Throughout the listing that follows, find each line with the word "padEnd" and copy it.

● ● ●

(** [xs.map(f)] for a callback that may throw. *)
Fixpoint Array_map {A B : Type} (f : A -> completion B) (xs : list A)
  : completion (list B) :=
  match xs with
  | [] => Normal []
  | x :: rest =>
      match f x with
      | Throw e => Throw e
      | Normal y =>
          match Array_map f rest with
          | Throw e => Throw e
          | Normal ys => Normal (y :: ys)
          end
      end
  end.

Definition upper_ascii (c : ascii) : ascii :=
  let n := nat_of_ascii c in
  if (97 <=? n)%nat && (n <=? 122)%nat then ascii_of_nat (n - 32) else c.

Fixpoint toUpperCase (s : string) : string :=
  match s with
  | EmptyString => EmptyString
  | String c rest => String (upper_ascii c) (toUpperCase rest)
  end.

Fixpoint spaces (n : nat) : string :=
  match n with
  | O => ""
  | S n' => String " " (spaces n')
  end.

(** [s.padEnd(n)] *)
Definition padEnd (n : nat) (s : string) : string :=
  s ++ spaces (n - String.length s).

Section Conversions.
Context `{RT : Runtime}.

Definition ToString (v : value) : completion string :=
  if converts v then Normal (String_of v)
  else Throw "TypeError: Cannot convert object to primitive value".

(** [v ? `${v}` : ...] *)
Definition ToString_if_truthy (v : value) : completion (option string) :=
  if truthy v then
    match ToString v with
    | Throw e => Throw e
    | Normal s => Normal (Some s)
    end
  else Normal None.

● ● ●

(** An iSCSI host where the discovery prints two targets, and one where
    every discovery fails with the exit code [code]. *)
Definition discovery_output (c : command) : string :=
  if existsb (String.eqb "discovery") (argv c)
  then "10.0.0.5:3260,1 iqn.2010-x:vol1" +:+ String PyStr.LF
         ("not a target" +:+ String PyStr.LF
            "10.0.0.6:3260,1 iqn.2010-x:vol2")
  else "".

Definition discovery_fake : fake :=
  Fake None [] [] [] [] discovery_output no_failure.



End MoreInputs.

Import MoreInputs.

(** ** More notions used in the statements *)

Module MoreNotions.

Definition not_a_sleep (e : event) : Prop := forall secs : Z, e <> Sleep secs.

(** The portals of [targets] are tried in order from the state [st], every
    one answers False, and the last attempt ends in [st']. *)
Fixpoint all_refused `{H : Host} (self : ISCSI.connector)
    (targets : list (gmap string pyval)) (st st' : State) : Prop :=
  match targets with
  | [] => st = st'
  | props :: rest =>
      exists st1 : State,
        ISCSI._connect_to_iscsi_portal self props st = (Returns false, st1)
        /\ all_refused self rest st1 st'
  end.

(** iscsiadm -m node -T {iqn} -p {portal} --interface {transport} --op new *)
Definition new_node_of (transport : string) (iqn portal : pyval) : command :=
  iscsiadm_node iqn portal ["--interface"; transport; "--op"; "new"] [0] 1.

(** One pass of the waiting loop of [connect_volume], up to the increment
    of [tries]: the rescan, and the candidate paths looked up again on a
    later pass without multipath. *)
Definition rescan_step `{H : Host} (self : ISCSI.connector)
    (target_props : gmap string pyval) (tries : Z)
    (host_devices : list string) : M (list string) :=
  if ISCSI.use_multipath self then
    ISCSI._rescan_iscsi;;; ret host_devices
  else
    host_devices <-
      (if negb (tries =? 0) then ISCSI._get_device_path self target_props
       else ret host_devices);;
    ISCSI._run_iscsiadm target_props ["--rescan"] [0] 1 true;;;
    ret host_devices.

● ● ●

_RESPONSE FOR THIS EXERCISE_
(** [s.padEnd(n)] *)
Definition padEnd (n : nat) (s : string) : string :=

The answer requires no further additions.